A diferencia de Cannes, donde la entrada a las salas suele ser caótica y más de la mitad de los espectadores se queda afuera cada dos por tres, en Venecia eso no sucede porque las pasadas masivas se realizan en salas realmente grandes y el programa en general permite que los trasnochados puedan entrar a su vez en las siguientes proyecciones sin ningún problema (a esto se suma que el horario de la habilitación/ entrada a la sala -un clásico europeo, bien sobre la hora de inicio- sea ordenada y muy rápida, con los responsables de turno en las puertas escaneando con una enorme rapidez -y una buena predisposición- cada una de las credenciales o entradas). Ahora bien, el elemento que distingue a Venecia de festivales orientados casi en un cien por ciento al público como Berlín (recordemos para el caso que Cannes es un certamen exclusivamente de acreditados, sin venta general de tickets y con una férrea distinción por “clase social” que limita exponencialmente el ingreso a la sala según el color de la credencial que le toque a cada uno, la cual asimismo responde a una importancia asignada bajo criterios nunca del todo claros, aparentemente vinculados con la llegada total de la publicación de turno y -en especial- la recurrencia a lo largo del tiempo en lo referido a la cobertura del festival), se condensa en la misma naturaleza del evento, bastante más por fuera del radar que los otros dos festivales mencionados, haciendo que toda la experiencia resulte más tranquila y no encontremos la locura exacerbada de Cannes ni el enorme volumen de asistentes de Berlín. Dicho de otro modo, Venecia es un festival relativamente amigable para todos los espectadores y cubierto en esencia sólo por la prensa europea, lo que habla por cierto de la enorme estupidez de los medios latinoamericanos y argentinos en particular, ya que no hay que ser un genio para darse cuenta que el nivel de la Mostra Internazionale d’Arte Cinematografica suele ser muy interesante por la sencilla razón de que aglutina todos los títulos fundamentales de los autores del mainstream y el indie de la segunda mitad del año, en consonancia con el hecho de que Cannes y Berlín se desarrollan siempre durante los primeros meses.
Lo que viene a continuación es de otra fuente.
Lemma enteringExecMode_source s mode :
  tc_source_id (enteringExecMode s mode).1 = tc_source_id s.
Proof. unfold enteringExecMode. by repeat case_match. Qed.

Lemma checkExecEntry_source s : tc_source_id (checkExecEntry s).1.1 = tc_source_id s.
Proof. unfold checkExecEntry. by repeat case_match. Qed.

Lemma updateValueTime_source s t : tc_source_id (updateValueTime s t).1 = tc_source_id s.
Proof. unfold updateValueTime, updateNextExecutionTime. by repeat case_match. Qed.

Lemma updateMessageTime_source s t : tc_source_id (updateMessageTime s t).1 = tc_source_id s.
Proof. unfold updateMessageTime, updateNextExecutionTime. by repeat case_match. Qed.

Lemma addDependent_source s fed : tc_source_id (addDependent s fed).1 = tc_source_id s.
Proof. unfold addDependent. by repeat case_match. Qed.

Lemma tc_addDependency_source s fed :
  tc_source_id (tc_addDependency s fed).1 = tc_source_id s.
Proof. unfold tc_addDependency. by repeat case_match. Qed.

Lemma processDependencyUpdateMessage_source s cmd :
  tc_source_id (processDependencyUpdateMessage s cmd) = tc_source_id s.
Proof.
  unfold processDependencyUpdateMessage, tc_removeDependency, removeDependent.
  repeat case_match; rewrite ?addDependent_source, ?tc_addDependency_source; done.
Qed.

Lemma processTimeMessage_source s cmd :
  tc_source_id (processTimeMessage s cmd).1.1 = tc_source_id s.
Proof.
  assert (∀ s1 : TimeCoordinator, tc_source_id s1 = tc_source_id s →
    tc_source_id (if isDelayableMessage cmd (tc_source_id s1) then
        match getDependencyInfo (dependencies s1) (source_id cmd) with
        | None => (s1, [], no_effect)
        | Some dep =>
            if delayedBy s1 dep then (s1, [], delay_processing)
            else let '(s, res) := updateDependencyTime s1 cmd in (s, [], res)
        end
      else let '(s, res) := updateDependencyTime s1 cmd in (s, @nil ActionMessage, res)).1.1
    = tc_source_id s) as Hupd.
  { intros s1 Hs1. pose proof (proj2 (updateDependencyTime_frame s1 cmd)) as Hu.
    destruct (updateDependencyTime s1 cmd). cbn [fst] in Hu.
    repeat case_match; cbn [fst]; congruence. }
  pose proof (proj2 (removeDependent_granted s (source_id cmd))) as Hrem.
  unfold processTimeMessage. destruct (action cmd); try (by apply Hupd);
    unfold processTimeBlockMessage; by repeat case_match; simplify_eq.
Qed.

Lemma sayBye_source le s a s' out :
  is_bye a = true → sayBye le s a = Ok (s', out) → tc_source_id s' = tc_source_id s.
Proof.
  intros Ha. unfold sayBye. cbv zeta.
  set (s0 := s <| tc_time_granted := _ |> <| time_grantBase := _ |>).
  set (bye := (newMessage a) <| source_id := _ |>).
  destruct (connections s0) as [|fed [|fed2 conns]]; [by intros [= <- _]| |].
  - case_match; [|by intros [= <- _]].
    pose proof (processTimeMessage_source s0 (bye <| dest_id := fed |>)) as Hp.
    destruct (processTimeMessage s0 _) as [[s1 out1] res]. intros [= <- _]. exact Hp.
  - destruct (byeLoop le s0 _ bye _) as [[[s1 out1] multi]| |] eqn:E;
      cbn [mbind outcome_bind]; [|done..]. intros [= <- _].
    by apply byeLoop_frame in E as (_ & E & _).
Qed.

Lemma disconnect_source le s s' out :
  disconnect le s = Ok (s', out) → tc_source_id s' = tc_source_id s.
Proof. by apply sayBye_source. Qed.

Lemma localError_source le s s' out :
  localError le s = Ok (s', out) → tc_source_id s' = tc_source_id s.
Proof. unfold localError. case_match; [by intros [= <- _]|]. by apply sayBye_source. Qed.

Lemma grantAs_source s res : tc_source_id (grantAs s res).1.1 = tc_source_id s.
Proof. unfold grantAs, updateTimeGrant. by repeat case_match; simplify_eq. Qed.

Lemma checkTimeGrant_source le s s' out res :
  checkTimeGrant le s = Ok (s', out, res) → tc_source_id s' = tc_source_id s.
Proof.
  unfold checkTimeGrant. pose proof (updateTimeFactors_source s) as Hf.
  destruct (updateTimeFactors s) as [s1 update]. cbn [fst] in Hf. rewrite <-Hf.
  case_match; [|case_match; [by intros [= <- _ _]|]].
  - destruct (disconnect le _) as [[s2 out2]| |] eqn:E; cbn [mbind outcome_bind]; [|done..].
    intros [= <- _ _]. by apply disconnect_source in E.
  - assert (tc_source_id (grantDecision s1 update).1.1 = tc_source_id s1) as Hg.
    { unfold grantDecision. repeat case_match; first [done|by etrans; [apply grantAs_source|]]. }
    intros [= E]. by rewrite E in Hg.
Qed.

(** A message of the federate itself is never delayed. *)
Lemma processTimeMessage_delay s cmd :
  (processTimeMessage s cmd).2 = delay_processing → source_id cmd ≠ tc_source_id s.
Proof.
  intros Hd Heq. pose proof (proj2 (removeDependent_granted s (source_id cmd))) as Hrem.
  assert (isDelayableMessage cmd (tc_source_id s) = false) as He.
  { unfold isDelayableMessage. by rewrite (proj2 (Z.eqb_eq _ _) Heq), andb_false_r. }
  unfold processTimeMessage in Hd. destruct (action cmd);
    rewrite ?Hrem, ?He in Hd; unfold updateDependencyTime, processTimeBlockMessage in Hd;
    repeat case_match; by simplify_eq.
Qed.
End source.

(** ** Total correctness *)

Section total.
  Context `{TimeRep} `{DualMapped C} `{UnitsLib} `{Fmt} `{BlockingQueue Q}.
  Abbreviation FS := (FederateState C Q).
  Abbreviation M := (fsM (C := C) (Q := Q)).
  Implicit Types (s : FS) (cmd : ActionMessage).

(** The bound is enough, and every normal result satisfies the postcondition. *)
Definition total {A} (m : M A) s (P : FS → A → Prop) : Prop :=
  match m s with
  | None => False
  | Some (Ok (s', _, a)) => P s' a
  | Some _ => True
  end.

Lemma total_and {A} (m : M A) s (P P' : FS → A → Prop) :
  total m s P → wp m s P' → total m s (λ s' a, P s' a ∧ P' s' a).
Proof.
  unfold total, wp. destruct (m s) as [[[[s' out] a]| |]|]; try done. intros HP HP'.
  split; [done|]. by apply (HP' s' out).
Qed.

Lemma total_mono {A} (m : M A) s (P P' : FS → A → Prop) :
  total m s P → (∀ s' a, P s' a → P' s' a) → total m s P'.
Proof. unfold total. destruct (m s) as [[[[s' out] a]| |]|]; auto. Qed.

Lemma total_bind {A B} (m : M A) (f : A → M B) s P :
  total m s (λ s' a, total (f a) s' P) → total (m ≫= f) s P.
Proof.
  unfold total, mbind, fsM_bind. destruct (m s) as [[[[s1 out1] a]| |]|]; try done.
  by destruct (f a s1) as [[[[s2 out2] b]| |]|].
Qed.

Lemma total_ret {A} (a : A) s (P : FS → A → Prop) : P s a → total (mret a) s P.
Proof. done. Qed.

Lemma total_get s (P : FS → FS → Prop) : P s s → total fs_get s P.
Proof. done. Qed.

Lemma total_modify f s (P : FS → unit → Prop) : P (f s) tt → total (fs_modify f) s P.
Proof. done. Qed.

Lemma total_route msg s (P : FS → unit → Prop) :
  fs_parent s = true → P s tt → total (routeMessage msg) s P.
Proof. unfold total, routeMessage. by intros ->. Qed.

Lemma total_routeAll msgs s (P : FS → unit → Prop) :
  fs_parent s = true → P s tt → total (routeAll msgs) s P.
Proof.
  intros Hp HP. induction msgs as [|msg msgs IH]; [done|]. cbn [routeAll].
  by apply total_bind, total_route.
Qed.

Lemma total_routeToEach rem dests s (P : FS → unit → Prop) :
  fs_parent s = true → P s tt → total (routeToEach rem dests) s P.
Proof.
  intros Hp HP. induction dests as [|d dests IH]; [done|]. cbn [routeToEach].
  by apply total_bind, total_route.
Qed.

Lemma total_coord {A} (f : TimeCoordinator → outcome (TimeCoordinator * list ActionMessage * A))
    s (P : FS → A → Prop) :
  fs_parent s = true →
  (∀ tc msgs a, f (timeCoord s) = Ok (tc, msgs, a) → P (s <| timeCoord := tc |>) a) →
  total (coord f) s P.
Proof.
  intros Hp HP. unfold coord. apply total_bind, total_get.
  destruct (f (timeCoord s)) as [[[tc msgs] a]| |] eqn:E; [|done..].
  apply total_bind, total_modify, total_bind, total_routeAll; [done|]. apply total_ret. eauto.
Qed.

(** What the processing of a message keeps, in a federate with a core. *)
Definition frame s : bool * Q * global_federate_id * global_federate_id :=
  (fs_parent s, fs_queue s, fs_global_id s, tc_source_id (timeCoord s)).

Lemma frame_coord s tc :
  tc_source_id tc = tc_source_id (timeCoord s) → frame (s <| timeCoord := tc |>) = frame s.
Proof. unfold frame. cbn. by intros ->. Qed.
No obstante el sustrato del evento va más allá de las replicas para con los rasgos de los otros dos grandes festivales del mercado del séptimo arte del viejo continente, ya que Venecia engloba además determinadas peculiaridades que responden al sentir italiano: el evento posee el encanto del Tercer Mundo incrustado en el Primer Mundo, lo que se traduce en una sensación de “relax” en lo que atañe a las normas a nivel macro (por ejemplo, en las conferencias de prensa está prohibido sacar fotos pero tácitamente se permiten mientras no sean con flash ni molesten a los protagonistas de las charlas con la prensa, algo que en el fondo respeta en términos implícitos la regla de oro de los certámenes de este nivel: fotos masivas al inicio y locura de autógrafos al final de la conferencia) y en una maravillosa serenidad que nunca deriva en frustración ni amargura por no poder acceder a tal o cual función y/ o a su conferencia correspondiente (a la eficacia en cuanto a la entrada a las salas, debemos agregar la estructuración de las charlas con la prensa, las cuales se suceden a lo largo de dos horas todas los días y con una duración estándar de 30 minutos cada una, circunstancia que agiliza el devenir y no permite baches ni desprolijidades ni dilaciones innecesarias porque la capacidad de resumir conceptos y la premura del reloj lo son todo).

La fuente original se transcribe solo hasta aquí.